2009 Pinot gris | Willamette Valley

In the Vineyard
Our 2009 Willamette Valley Pinot Gris is comprised of grapes from Carabella Vineyard on Parrett Mountain in the Chehalem Mountains AVA, and Meredith Mitchell and Bellevue Cross Vineyards in the McMinnville AVA. The vintage provided ample heat units, rapidly accelerating ripening on younger, warmer vineyard sites, where it was a sprint to harvest before the sugar accumulation raced past us. Meanwhile, balance was provided by our older vineyards in McMinnville that benefitted from cooling evening winds blowing in through the Van Duzer Corridor. This maintained fresh acidity and slowed the ripening process. Two separate blocks of Carabella fruit were harvested a week apart in early October, comprising 50% of the blend. Amazing floral notes were derived from this vineyard, even though it produced ample sugars at over 25 brix. The remaining fruit was evenly divided between our McMinnville AVA fruit sources. Bellevue Cross and Meredith Mitchell vineyards came in at a modest 23 to 24 brix respectively, balancing out the sugar levels. Each vineyard yielded beautiful clusters that showed no signs of mildew or rot. Beginning September 30, and spanning the first two weeks of October, blocks of fruit from each vineyard were hand-picked early in the cool mornings, transported fresh to our winery in quarter-ton harvest totes.
At the Winery
The clusters were hand sorted and inspected for ripeness and quality, then elevated into our membrane press, whole-cluster. Pressing whole-cluster gently extracts the purest juice from the grape with minimal skin contact, avoiding bitterness and astringency. Each vineyard block was pressed and settled for 24 hours in separate cooling tanks to further remove pulp and unwanted solids and to determine the resulting chemistry of each fruit source in designing the overall blend. That blend of more than 24 tons of 100% Pinot gris was assembled into our 4000-gallon chilled fermenting tank and allowed to warm up to 60ºF for two days. Native yeast fermentation ensued on day five, and to promote a clean and complete fermentation, CY3079 yeast cultures and nutrients were also added to the tank. Chilled on day 5 to 52ºF to slow the fermentation, the wine maintained fresh aromas and this technique halted fermentation prior to Malo-lactic.

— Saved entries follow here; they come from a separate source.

(* ===== verification/DynamicIndexSpec.v ===== *)
(** * Dynamic index: what its users rely on

    [DynReaderSpec]: search and ranges of any file that opens; [DynFile]: writing
    and reading back; [BufferedSpec]: the buffered reader returns the archive. *)

From S2P Require Import Prelude IndexFile LruCache DynamicIndex.
From Stdlib Require Import Strings.Byte.

Module DynReaderSpec.
Import DynReader.

Definition opened (r : DynamicIndexReader) : Prop :=
  exists file addr, new file addr = Ok r /\ Z.of_nat (length (f_data file)) <= ADDRESS_SPACE.

(** The end of chunk [pos] and its start, the end of the previous chunk. *)
Definition entry_end (r : DynamicIndexReader) (pos : Z) : Z :=
  match index_at r pos with Ok e => DynamicEntry_end e | _ => 0 end.
Definition start_of (r : DynamicIndexReader) (pos : Z) : Z :=
  if pos =? 0 then 0 else entry_end r (pos - 1).

Record reader_ok (r : DynamicIndexReader) : Prop := {
  do_pos : 0 < index_len r <= 2 ^ 42;
  do_at pos : 0 <= pos < index_len r -> exists e, index_at r pos = Ok e /\ length (de_digest e) = 32%nat;
}.

Lemma entry_end_u64 r pos : in_u64 (entry_end r pos).
Proof.
  unfold entry_end, index_at. destruct (mmap_index _ _) as [b|]; [|done].
  unfold DynamicEntry_end, DynamicEntry_of_bytes. simpl.
  pose proof (le_val_range (take 8 b)) as Hr. rewrite length_take in Hr.
  assert (256 ^ Z.of_nat (8 `min` length b) <= 256 ^ 8) by (apply Z.pow_le_mono_r; lia).
  unfold in_u64, U64_MAX. lia.
Qed.
Lemma start_of_u64 r pos : in_u64 (start_of r pos).
Proof. unfold start_of. case_if; [done|apply entry_end_u64]. Qed.

Lemma dyn_opened_ok r : opened r -> reader_ok r.
Proof.
  intros (file & addr & Hnew & Hmax). unfold new in Hnew. inv_ok.
  match goal with H : map_read _ _ _ _ _ _ = Ok _ |- _ =>
    apply map_read_Ok_inv in H as (Hm & Hh & He & Hpos & Hlen); [|done..] end.
  split; unfold index_len, index_at, mmap_index; cbn [mmap].
  - unfold ADDRESS_SPACE, DYN_HEADER_SIZE, DYN_ENTRY_SIZE in *. lia.
  - intros pos Hp. rewrite (proj2 (Z.leb_le _ _)), (proj2 (Z.ltb_lt _ _)) by lia. simpl.
    eexists. split; [done|]. rewrite He, Hh, Hm. simpl.
    unfold DYN_HEADER_SIZE, DYN_ENTRY_SIZE in *.
    rewrite length_take, length_drop, length_take, length_drop. lia.
Qed.

Lemma chunk_end_eq r pos :
  reader_ok r -> 0 <= pos < index_len r -> chunk_end r pos = Ok (entry_end r pos).
Proof.
  intros Hr Hp. destruct (do_at r Hr pos Hp) as (e & He & _). unfold chunk_end, entry_end.
  rewrite He, (proj2 (Z.leb_gt _ _)) by lia. done.
Qed.

Lemma bs_spec fuel r si st ei en off :
  reader_ok r -> 0 <= si <= ei -> ei < index_len r ->
  st = start_of r si -> en = entry_end r ei -> (Z.to_nat (ei - si) < fuel)%nat ->
  let res := binary_search_fuel fuel r si st ei en off in
  (off < st \/ en <= off -> res = Err "offset out of range") /\
  (st <= off < en -> exists idx, res = Ok idx /\ si <= idx <= ei /\
     start_of r idx <= off < entry_end r idx).
Proof.
  intros Hr. revert si st ei en. induction fuel as [|fuel IH]; intros si st ei en Hi Hlen -> -> Hf; [lia|].
  cbv zeta. cbn [binary_search_fuel].
  destruct (_ || _) eqn:Eo.
  { apply orb_true_iff in Eo as [?|?]; zify_bool; (split; [done|lia]). }
  zify_bool. split; [lia|intros _].
  destruct (ei =? si) eqn:Ei; zify_bool; [subst; exists si; split; [done|lia]|].
  set (mid := (si + ei) / 2).
  assert (si <= mid < ei) as Hmid by (unfold mid; Z.to_euclidean_division_equations; lia).
  rewrite chunk_end_eq by (done || lia).
  destruct (off <? entry_end r mid) eqn:Em; zify_bool.
  - destruct (IH si (start_of r si) mid (entry_end r mid)) as [_ IH']; [lia..|done|done|lia|].
    destruct IH' as (idx & ? & ? & ?); [lia|]. exists idx. split_and!; [done|lia..].
  - destruct (IH (mid + 1) (entry_end r mid) ei (entry_end r ei)) as [_ IH']; [lia..| |done|lia|].
    { unfold start_of. rewrite (proj2 (Z.eqb_neq _ _)) by lia. f_equal. lia. }
    destruct IH' as (idx & ? & ? & ?); [lia|]. exists idx. split_and!; [done|lia..].
Qed.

Only yeast-based primary fermentation was desired and at these cooler temperatures the wine required over 3 months of slow, cold fermentation to finish off dry with 0.5% residual sugar, a pH of 3.4, and alcohol of 14.0% by volume. The finished wine was sterile-filtered to 0.2 microns with cross-flow filtration, after first being fined with casein milk protein and bentonite, then cold-stabilized for two weeks.
At the Table
The wine is brilliant with a pale hint of color and pleasing white flower aromas mingled with pear and citrus notes that waft from the glass. Silky in texture with moderate palate weight and a pleasing minerality, our 2009 Pinot gris tastes of Bartlett pear mingled with a touch of Meyer lemon. A modest 0.5% residual sugar uplifts the fruit and balances nicely with the natural acidity maintained by the cool fermentation. Pair with cedar plank roasted salmon, shellfish in garlic butter, or just enjoy this delightfully polished wine as a cocktail alternative on a sunny summer patio at the end of a long day.